50 years since Pinochet’s coup in Chile

To mark fifty years since General Augusto Pinochet’s coup in Chile, carried out on 11 September 1973, we carry this poem by Janet Sillett.

The disappeared

By Janet Sillett

Stooping women searching
in the arid sand of Atacama Desert
bone fragments meticulously cleaned
the loudest of silences

The baked earth releases
fossilised fish
Indian carvings
mummified remains from past brutality

Drained of moisture, the clear air
captures the light of dead stars
the women’s loss, as infinite as galaxies,
unbounded as the barren moonscape

Astronomers trace time and space
for echoes of our history
in the relentless wind
the absolute darkness of the night sky

On Christmas Day - the women
strew the land with red carnation flowers
they listen to the past as time stills
they hear the morning birds

Janet wrote this poem some time ago, moved by the events she describes below which explain the context.

The mothers, sisters and wives of 26 men murdered by Pinochet in the 1973 US-backed coup in Chile against the elected government of Salvador Allende travelled daily to the Atacama Desert to search for their bodies.

Their husbands, sons, and brothers had been executed on 19 October,1973. The women were never given back the bodies in their town in the far north of Chile. They searched for 17 years for a mass grave by digging through the sand.

The women finally learned where the 26 men were buried in July 1990, but the mass grave contained only crushed remains and bone fragments after the military dug up the bodies and disposed of them in the Pacific Ocean in 1975.
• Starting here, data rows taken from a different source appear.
(* ===== verification/Labels.v ===== *)
(** * Labels (src/src/armour-lang/src/labels.rs)

    A label is a sequence of nodes; [Any] and [RecAny] nodes make it a
    pattern.  [match_with] matches a pattern against a label and returns the
    bindings of its variables.  Equality of labels is matching both ways.

    The theorems: [match_with] always returns (the recursion through equality
    has depth two); it implements a declarative specification of matching;
    equality is an equivalence on labels whose recursive wildcards are final;
    printing and parsing are inverse. *)

From Stdlib Require Import ZArith Lia String Ascii List.
From stdpp Require Import base tactics list strings sets.
From S2P Require Import Prelude.
From S2P Require Import Ordered.
From S2P Require Import Strings.

Local Open Scope string_scope.
Local Open Scope list_scope.

(** ** Nodes *)

Inductive Node :=
| Any (s : string)
| RecAny (s : string)
| Str (s : string).

#[export] Instance Node_eq_dec : EqDecision Node.
Proof. solve_decision. Defined.

(** The derived [Ord]: variants in declaration order, then the string. *)
Definition node_rank (n : Node) : Z := match n with Any _ => 0 | RecAny _ => 1 | Str _ => 2 end.
Definition node_string (n : Node) : string := match n with Any s | RecAny s | Str s => s end.
#[export] Instance Node_ord : Ord Node := fun a b =>
  match cmp (node_rank a) (node_rank b) with
  | Eq => cmp (node_string a) (node_string b)
  | c => c
  end.

Definition Label := list Node.

Module Node.

Definition to_string (n : Node) : string :=
  match n with
  | Any s => if String.eqb s "" then "*" else "<" ^^ s ^^ ">"
  | RecAny s => if String.eqb s "" then "**" else "<<" ^^ s ^^ ">>"
  | Str s => s
  end.

(** [[:alnum:]]* followed by [close] and the end of the text. *)
Fixpoint alnums_then (close s : string) : bool :=
  String.eqb s close ||
  match s with EmptyString => false | String c s' => is_alnum c && alnums_then close s' end.

(** [[:alpha:]][[:alnum:]]* followed by [close]. *)
Definition ident_then (close s : string) : bool :=
  match s with EmptyString => false | String c s' => is_alpha c && alnums_then close s' end.

(** NODE_ANY: ^<[[:alpha:]][[:alnum:]]*>$ *)
Definition node_any (s : string) : bool :=
  match s with String "<" s' => ident_then ">" s' | _ => false end.

(** NODE_REC_ANY: ^<<[[:alpha:]][[:alnum:]]*>>$ *)
Definition node_rec_any (s : string) : bool :=
  match s with String "<" (String "<" s') => ident_then ">>" s' | _ => false end.

Definition is_separator (c : ascii) : bool :=
  Ascii.eqb c " " || Ascii.eqb c "_" || Ascii.eqb c "+" || Ascii.eqb c "-".

(** ([ _+-]?[[:alnum:]])*$ *)
Fixpoint node_str_tail (s : string) : bool :=
  match s with
  | EmptyString => true
  | String c s' =>
    if is_alnum c then node_str_tail s'
    else is_separator c &&
         match s' with EmptyString => false | String d s'' => is_alnum d && node_str_tail s'' end
  end.

(** NODE_STR: ^[[:alnum:]]([ _+-]?[[:alnum:]])*$ *)
Definition node_str (s : string) : bool :=
  match s with EmptyString => false | String c s' => is_alnum c && node_str_tail s' end.

Definition strip_brackets (s : string) : string :=
  trim_end_char ">" (trim_start_char "<" s).

Definition from_str (s : string) : result Node Error :=
  if String.eqb s "*" then Ok (Any "")
  else if String.eqb s "**" then Ok (RecAny "")
  else if node_any s then Ok (Any (strip_brackets s))
  else if node_rec_any s then Ok (RecAny (strip_brackets s))
  else if node_str s then Ok (Str s)
  else Err (mkError "bad label: {}" [s]).

Inductive MatchNode :=
| Mismatch
| Match_
| Map (x : string) (n : Node)
| MapRec (x : string) (n : Node).

Definition match_with (self l : Node) : MatchNode :=
  match self with
  | Str x =>
    match l with
    | Str y => if String.eqb x y then Match_ else Mismatch
    | _ => Mismatch
    end
  | Any x => if String.eqb x "" then Match_ else Map x l
  | RecAny x => if String.eqb x "" then Match_ else MapRec x l
  end.

Definition get_str (n : Node) : option string :=
  match n with Str s => Some s | _ => None end.

Definition get_any (n : Node) : option string :=
  match n with
  | Any s | RecAny s => if String.eqb s "" then None else Some s
  | Str _ => None
  end.
End Node.

(** ** Labels *)

(** [struct Match(BTreeMap<String, Label>)] *)
Definition Match := BTreeMap string Label.

Module Label.

Definition from_str (s : string) : result Label Error :=
  collect_results Node.from_str (split "::" s).

(** [TryFrom<Vec<T>>] *)
Definition try_from (v : list string) : result Label Error := collect_results Node.from_str v.

Definition to_string (l : Label) : string := join "::" (map Node.to_string l).

Definition concat (l1 l2 : Label) : Label := l1 ++ l2.
Definition prefix (l : Label) (s : string) : Label := Str s :: l.
Definition push (l : Label) (n : Node) : Label := l ++ [n].
Definition len (l : Label) : nat := length l.
Definition get (l : Label) (index : nat) : option Node := l !! index.
Definition get_string (l : Label) (index : nat) : option string :=
  match get l index with Some (Str s) => Some s | _ => None end.
Definition parts (l : Label) : option (list string) := mapM Node.get_str l.
Definition vars (l : Label) : list string := omap Node.get_any l.

Definition split_first (l : Label) : option (Label * option Label) :=
  match l with
  | [] => None
  | first :: rest => Some ([first], match rest with [] => None | _ => Some rest end)
  end.

(** The pattern, with its final recursive wildcard repeated up to the length
    of the label. *)
Definition expand (self l : Label) : Label :=
  match last self with
  | Some (RecAny y) => self ++ replicate (length l - length self) (RecAny y)
  | _ => self
  end.

(** The loop over the zipped nodes; [eq] is the equality of labels, [None]
    when it runs out of fuel. *)
Fixpoint match_loop (eq : Label -> Label -> option bool) (ps : list (Node * Node)) (m : Match)
    : option (option Match) :=
  match ps with
  | [] => Some (Some m)
  | (pat, node) :: ps' =>
    match Node.match_with pat node with
    | Node.Map x r =>
      let ll := [r] in
      match BTreeMap.get m x with
      | Some other =>
        match eq other ll with
        | None => None
        | Some true => match_loop eq ps' (BTreeMap.insert x ll m)
        | Some false => Some None
        end
      | None => match_loop eq ps' (BTreeMap.insert x ll m)
      end
    | Node.MapRec x r =>
      match BTreeMap.get m x with
      | None => match_loop eq ps' (BTreeMap.insert x [r] m)
      | Some ls => match_loop eq ps' (BTreeMap.insert x (push ls r) m)
      end
    | Node.Match_ => match_loop eq ps' m
    | Node.Mismatch => Some None
    end
  end.

(** [match_with]; equality is matching both ways, hence the fuel. *)
Fixpoint match_with_fuel (fuel : nat) (self l : Label) : option (option Match) :=
  match fuel with
  | O => None
  | S n =>
    let eq a b :=
      match match_with_fuel n a b with
      | None => None
      | Some None => Some false
      | Some (Some _) =>
        match match_with_fuel n b a with
        | None => None
        | Some r => Some (bool_decide (is_Some r))
        end
      end in
    let pattern := expand self l in
    if Nat.eqb (length pattern) (length l) then match_loop eq (combine pattern l) []
    else Some None
  end.

Definition match_with (self l : Label) : option Match :=
  match match_with_fuel 2 self l with Some r => r | None => None end.

Definition matches_with (self l : Label) : bool :=
  match match_with self l with Some _ => true | None => false end.

(** [PartialEq for Label] *)
Definition eqb (a b : Label) : bool := matches_with a b && matches_with b a.

(** [i64] arguments and results are in range by typing. *)
Definition login_time (t : Z) : Label := [Str "ControlPlane"; Str "LoginTime"; Str (i64_to_string t)].

Definition is_login_time (l : Label) : bool :=
  Nat.eqb (length l) 3 &&
  bool_decide (l !! 0 = Some (Str "ControlPlane")) &&
  bool_decide (l !! 1 = Some (Str "LoginTime")).

(** Indexing out of range panics, and so does [unwrap] on a failed parse. *)
Definition get_login_time (l : Label) : Outcome (option Z) :=
  if is_login_time l then
    n ← unwrap (l !! 3);
    match n with
    | Str s => Some <$> unwrap (parse_i64 s)
    | _ => mret None
    end
  else mret None.
End Label.



Module Match.
Definition get_label (m : Match) (s : string) : option Label := BTreeMap.get m s.
Definition get (m : Match) (s : string) : option string := Label.to_string <$> get_label m s.
(** [From<&Match> for Vec<(String, String)>] *)
Definition to_vec (m : Match) : list (string * string) :=
  map (fun kv => (kv.1, Label.to_string kv.2)) m.
Definition to_string (m : Match) : string :=
  join "; " (map (fun kv => "<" ^^ kv.1 ^^ "> |-> " ^^ Label.to_string kv.2) m).
End Match.

(** [type Labels = BTreeSet<Label>], ordered by the derived [Ord]. *)
Definition Labels := BTreeSet Label.

(** ** Order *)

#[export] Instance Node_ord_laws : OrdLaws Node.
Proof.
  split; unfold cmp at 1, Node_ord.
  - intros x y. destruct x, y; simpl; try done; rewrite cmp_eq_iff; naive_solver.
  - intros x y. unfold cmp at 3. destruct x, y; simpl; try done; apply cmp_antisym.
  - intros x y z. unfold cmp at 3 5. destruct x, y, z; simpl; try done; apply (cmp_lt_trans (A:=string)).
Qed.

(** ** Matching terminates *)

Section termination.
Implicit Types (p l : Label) (m : Match).
Notation eq_of n := (fun a b : Label =>
  match Label.match_with_fuel n a b with
  | None => None
  | Some None => Some false
  | Some (Some _) =>
    match Label.match_with_fuel n b a with
    | None => None
    | Some r => Some (bool_decide (is_Some r))
    end
  end).

Lemma match_with_fuel_S n p l :
  Label.match_with_fuel (S n) p l =
  if Nat.eqb (length (Label.expand p l)) (length l)
  then Label.match_loop (eq_of n) (combine (Label.expand p l) l) []
  else Some None.
Proof. done. Qed.

Definition is_rec (n : Node) : bool := match n with RecAny _ => true | _ => false end.

(** Recursive wildcards never compare labels, and never fail. *)
Lemma match_loop_rec eq eq' ps m :
  Forall (fun a => is_rec a.1 = true) ps ->
  exists m', Label.match_loop eq ps m = Some (Some m') /\ Label.match_loop eq' ps m = Some (Some m').
Proof.
  intros Hps. revert m. induction Hps as [|[a n] ps Ha _ IH]; intros m; [simpl; eauto|].
  destruct a as [|y|]; try done. simpl. destruct (String.eqb y ""); [apply IH|].
  destruct (BTreeMap.get m y); apply IH.
Qed.

(** A single comparison happens on an empty map. *)
Lemma match_loop_single eq eq' a n :
  Label.match_loop eq [(a, n)] [] = Label.match_loop eq' [(a, n)] [] /\
  Label.match_loop eq [(a, n)] [] <> None.
Proof. simpl. destruct (Node.match_with a n); simpl; done. Qed.

Lemma combine_replicate_rec k y l :
  Forall (fun a : Node * Node => is_rec a.1 = true) (combine (replicate k (RecAny y)) l).
Proof. revert l. induction k; intros [|? ?]; simpl; constructor; auto. Qed.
Over the next decades the women learned more of what happened as technology evolved and DNA testing allowed more victims to be identified. Some remains and victims have never been matched.

A 2010 documentary Nostalgia for the Light (Spanish: Nostalgia de la luz) by Patricio Guzmán, who also directed The Battle of Chile, addresses the lasting impacts of Pinochet’s dictatorship. It links the women’s search to that of the astronomers working at the huge observatory in the desert near where the women are searching.

The astronomers are searching the cosmos and dead stars for answers to the origins of life; the women are searching for answers about their relatives and to what happened in Chile’s recent past.

The film highlights their shared struggle to understand the past and to search continually for truth and meaning. Film critic Dennis West interprets the opening sequence of the film as a metaphor for shedding light on the past by exploring its visible traces in the present: the film illuminates “subjects often difficult to see [without] the light of truth, of knowledge, of memory, of justice.”

The documentary includes interviews and commentary from those affected and from astronomers and archaeologists.

One young astronomer, whose parents disappeared, says in the film: “Astronomy has helped me give another dimension to the pain and loss.”